- _DATA_:
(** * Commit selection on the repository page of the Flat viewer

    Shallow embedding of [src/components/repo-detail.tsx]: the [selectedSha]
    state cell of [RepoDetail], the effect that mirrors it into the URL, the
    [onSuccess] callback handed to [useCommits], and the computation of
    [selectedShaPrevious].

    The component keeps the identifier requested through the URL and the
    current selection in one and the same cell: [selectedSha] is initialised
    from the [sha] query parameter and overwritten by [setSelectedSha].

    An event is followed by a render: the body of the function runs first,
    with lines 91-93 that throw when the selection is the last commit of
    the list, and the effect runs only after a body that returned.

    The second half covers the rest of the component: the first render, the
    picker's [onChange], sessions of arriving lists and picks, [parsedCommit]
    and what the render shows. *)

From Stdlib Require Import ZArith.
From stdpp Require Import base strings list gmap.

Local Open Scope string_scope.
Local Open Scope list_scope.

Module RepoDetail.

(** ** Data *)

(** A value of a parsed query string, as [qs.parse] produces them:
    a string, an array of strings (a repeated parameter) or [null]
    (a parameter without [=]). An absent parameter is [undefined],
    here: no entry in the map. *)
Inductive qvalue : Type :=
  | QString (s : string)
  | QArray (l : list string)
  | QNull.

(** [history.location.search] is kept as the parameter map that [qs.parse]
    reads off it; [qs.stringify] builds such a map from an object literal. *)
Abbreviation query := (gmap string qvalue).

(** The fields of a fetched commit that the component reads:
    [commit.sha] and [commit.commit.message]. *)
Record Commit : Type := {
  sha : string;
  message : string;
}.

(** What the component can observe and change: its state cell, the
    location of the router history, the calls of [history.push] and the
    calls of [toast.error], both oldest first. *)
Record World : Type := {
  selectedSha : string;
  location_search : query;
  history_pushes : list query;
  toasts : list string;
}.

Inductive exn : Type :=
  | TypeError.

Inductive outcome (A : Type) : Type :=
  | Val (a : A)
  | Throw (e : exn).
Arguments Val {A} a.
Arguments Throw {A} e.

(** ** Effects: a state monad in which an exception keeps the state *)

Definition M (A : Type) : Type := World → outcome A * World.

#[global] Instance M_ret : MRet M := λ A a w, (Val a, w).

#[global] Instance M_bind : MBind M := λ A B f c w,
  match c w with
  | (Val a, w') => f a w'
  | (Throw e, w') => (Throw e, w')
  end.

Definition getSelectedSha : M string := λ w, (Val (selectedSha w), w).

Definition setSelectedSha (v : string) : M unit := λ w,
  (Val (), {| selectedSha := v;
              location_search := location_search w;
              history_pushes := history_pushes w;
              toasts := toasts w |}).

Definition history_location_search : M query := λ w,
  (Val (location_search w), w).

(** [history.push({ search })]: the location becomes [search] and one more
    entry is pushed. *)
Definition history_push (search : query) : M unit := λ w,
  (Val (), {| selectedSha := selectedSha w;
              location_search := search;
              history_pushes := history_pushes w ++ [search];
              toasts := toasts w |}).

- _WHAT TO DO_:
The task requires that all the material be restated word for word.

- _OUTPUT FOR THIS EXERCISE_:
(** * Commit selection on the repository page of the Flat viewer

    Shallow embedding of [src/components/repo-detail.tsx]: the [selectedSha]
    state cell of [RepoDetail], the effect that mirrors it into the URL, the
    [onSuccess] callback handed to [useCommits], and the computation of
    [selectedShaPrevious].

    The component keeps the identifier requested through the URL and the
    current selection in one and the same cell: [selectedSha] is initialised
    from the [sha] query parameter and overwritten by [setSelectedSha].

    An event is followed by a render: the body of the function runs first,
    with lines 91-93 that throw when the selection is the last commit of
    the list, and the effect runs only after a body that returned.

    The second half covers the rest of the component: the first render, the
    picker's [onChange], sessions of arriving lists and picks, [parsedCommit]
    and what the render shows. *)

From Stdlib Require Import ZArith.
From stdpp Require Import base strings list gmap.

Local Open Scope string_scope.
Local Open Scope list_scope.

Module RepoDetail.

(** ** Data *)

(** A value of a parsed query string, as [qs.parse] produces them:
    a string, an array of strings (a repeated parameter) or [null]
    (a parameter without [=]). An absent parameter is [undefined],
    here: no entry in the map. *)
Inductive qvalue : Type :=
  | QString (s : string)
  | QArray (l : list string)
  | QNull.

(** [history.location.search] is kept as the parameter map that [qs.parse]
    reads off it; [qs.stringify] builds such a map from an object literal. *)
Abbreviation query := (gmap string qvalue).

(** The fields of a fetched commit that the component reads:
    [commit.sha] and [commit.commit.message]. *)
Record Commit : Type := {
  sha : string;
  message : string;
}.

(** What the component can observe and change: its state cell, the
    location of the router history, the calls of [history.push] and the
    calls of [toast.error], both oldest first. *)
Record World : Type := {
  selectedSha : string;
  location_search : query;
  history_pushes : list query;
  toasts : list string;
}.

Inductive exn : Type :=
  | TypeError.

Inductive outcome (A : Type) : Type :=
  | Val (a : A)
  | Throw (e : exn).
Arguments Val {A} a.
Arguments Throw {A} e.

(** ** Effects: a state monad in which an exception keeps the state *)

Definition M (A : Type) : Type := World → outcome A * World.

#[global] Instance M_ret : MRet M := λ A a w, (Val a, w).

#[global] Instance M_bind : MBind M := λ A B f c w,
  match c w with
  | (Val a, w') => f a w'
  | (Throw e, w') => (Throw e, w')
  end.

Definition getSelectedSha : M string := λ w, (Val (selectedSha w), w).

Definition setSelectedSha (v : string) : M unit := λ w,
  (Val (), {| selectedSha := v;
              location_search := location_search w;
              history_pushes := history_pushes w;
              toasts := toasts w |}).

Definition history_location_search : M query := λ w,
  (Val (location_search w), w).

(** [history.push({ search })]: the location becomes [search] and one more
    entry is pushed. *)
Definition history_push (search : query) : M unit := λ w,
  (Val (), {| selectedSha := selectedSha w;
              location_search := search;
              history_pushes := history_pushes w ++ [search];
              toasts := toasts w |}).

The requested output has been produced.